Lemma get_documents_length collection_name limit w docs w' :
  database.get_documents collection_name limit w = (Returns docs, w') →
  (length docs ≤ Z.to_nat limit)%nat.
Proof.
  unfold database.get_documents. rewrite db_record_call.
  destruct (database.db w) as [d|]; [destruct (db_find_fault d)|];
    intros [= <- <-]. rewrite length_take. lia.
Qed.

(** ** The handlers, by the outcome of the adapter call *)

Lemma create_inquiry_returns inquiry w v w' :
  database.create_document "inquiry" inquiry w = (Returns v, w') →
  create_inquiry inquiry w
  = (Returns {[ "status" := PStr "ok"; "id" := v ]}, w').
Proof.
  intros H. unfold create_inquiry, try_except, mbind, block_bind.
  rewrite H. reflexivity.
Qed.

Lemma create_inquiry_raises inquiry w e w' :
  database.create_document "inquiry" inquiry w = (Raises e, w') →
  create_inquiry inquiry w = (Raises (HTTPException 500 (exn_str e)), w').
Proof.
  intros H. unfold create_inquiry, try_except, mbind, block_bind.
  rewrite H. reflexivity.
Qed.

Lemma list_inquiries_returns limit w docs w' :
  database.get_documents "inquiry" (default 10%Z limit) w = (Returns docs, w') →
  list_inquiries limit w = (Returns (normalize <$> docs), w').
Proof.
  intros H. unfold list_inquiries, try_except, mbind, block_bind.
  rewrite H. reflexivity.
Qed.

Lemma list_inquiries_raises limit w e w' :
  database.get_documents "inquiry" (default 10%Z limit) w = (Raises e, w') →
  list_inquiries limit w = (Raises (HTTPException 500 (exn_str e)), w').
Proof.
  intros H. unfold list_inquiries, try_except, mbind, block_bind.
  rewrite H. reflexivity.
Qed.

(** ** [normalize] *)

Lemma normalize_delete (doc : pydict) :
  normalize doc = <["id" := PStr (py_str (dict_get doc "_id"))]> (delete "_id" doc).
Proof.
  unfold normalize. f_equal. apply map_eq. intros k.
  destruct (decide (k = "_id")) as [->|Hk].
  - rewrite lookup_delete_eq. apply map_lookup_filter_None. right.
    intros x _ Hne. by apply Hne.
  - rewrite lookup_delete_ne by done.
    destruct (doc !! k) as [x|] eqn:Hx.
    + apply map_lookup_filter_Some. done.
    + apply map_lookup_filter_None. by left.
Qed.

Lemma normalize_id (doc : pydict) :
  normalize doc !! "id" = Some (PStr (py_str (dict_get doc "_id"))).
Proof. rewrite normalize_delete. apply lookup_insert_eq. Qed.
* * * * * * * * *
*What the task asks*
Lines from the start of the records through the one containing "Lemma list_inquiries_raises limit" are what should be retyped, exactly and in full, both ends included.

*Solution to this exercise*
Lemma get_documents_length collection_name limit w docs w' :
  database.get_documents collection_name limit w = (Returns docs, w') →
  (length docs ≤ Z.to_nat limit)%nat.
Proof.
  unfold database.get_documents. rewrite db_record_call.
  destruct (database.db w) as [d|]; [destruct (db_find_fault d)|];
    intros [= <- <-]. rewrite length_take. lia.
Qed.

(** ** The handlers, by the outcome of the adapter call *)

Lemma create_inquiry_returns inquiry w v w' :
  database.create_document "inquiry" inquiry w = (Returns v, w') →
  create_inquiry inquiry w
  = (Returns {[ "status" := PStr "ok"; "id" := v ]}, w').
Proof.
  intros H. unfold create_inquiry, try_except, mbind, block_bind.
  rewrite H. reflexivity.
Qed.

Lemma create_inquiry_raises inquiry w e w' :
  database.create_document "inquiry" inquiry w = (Raises e, w') →
  create_inquiry inquiry w = (Raises (HTTPException 500 (exn_str e)), w').
Proof.
  intros H. unfold create_inquiry, try_except, mbind, block_bind.
  rewrite H. reflexivity.
Qed.

Lemma list_inquiries_returns limit w docs w' :
  database.get_documents "inquiry" (default 10%Z limit) w = (Returns docs, w') →
  list_inquiries limit w = (Returns (normalize <$> docs), w').
Proof.
  intros H. unfold list_inquiries, try_except, mbind, block_bind.
  rewrite H. reflexivity.
Qed.

Lemma list_inquiries_raises limit w e w' :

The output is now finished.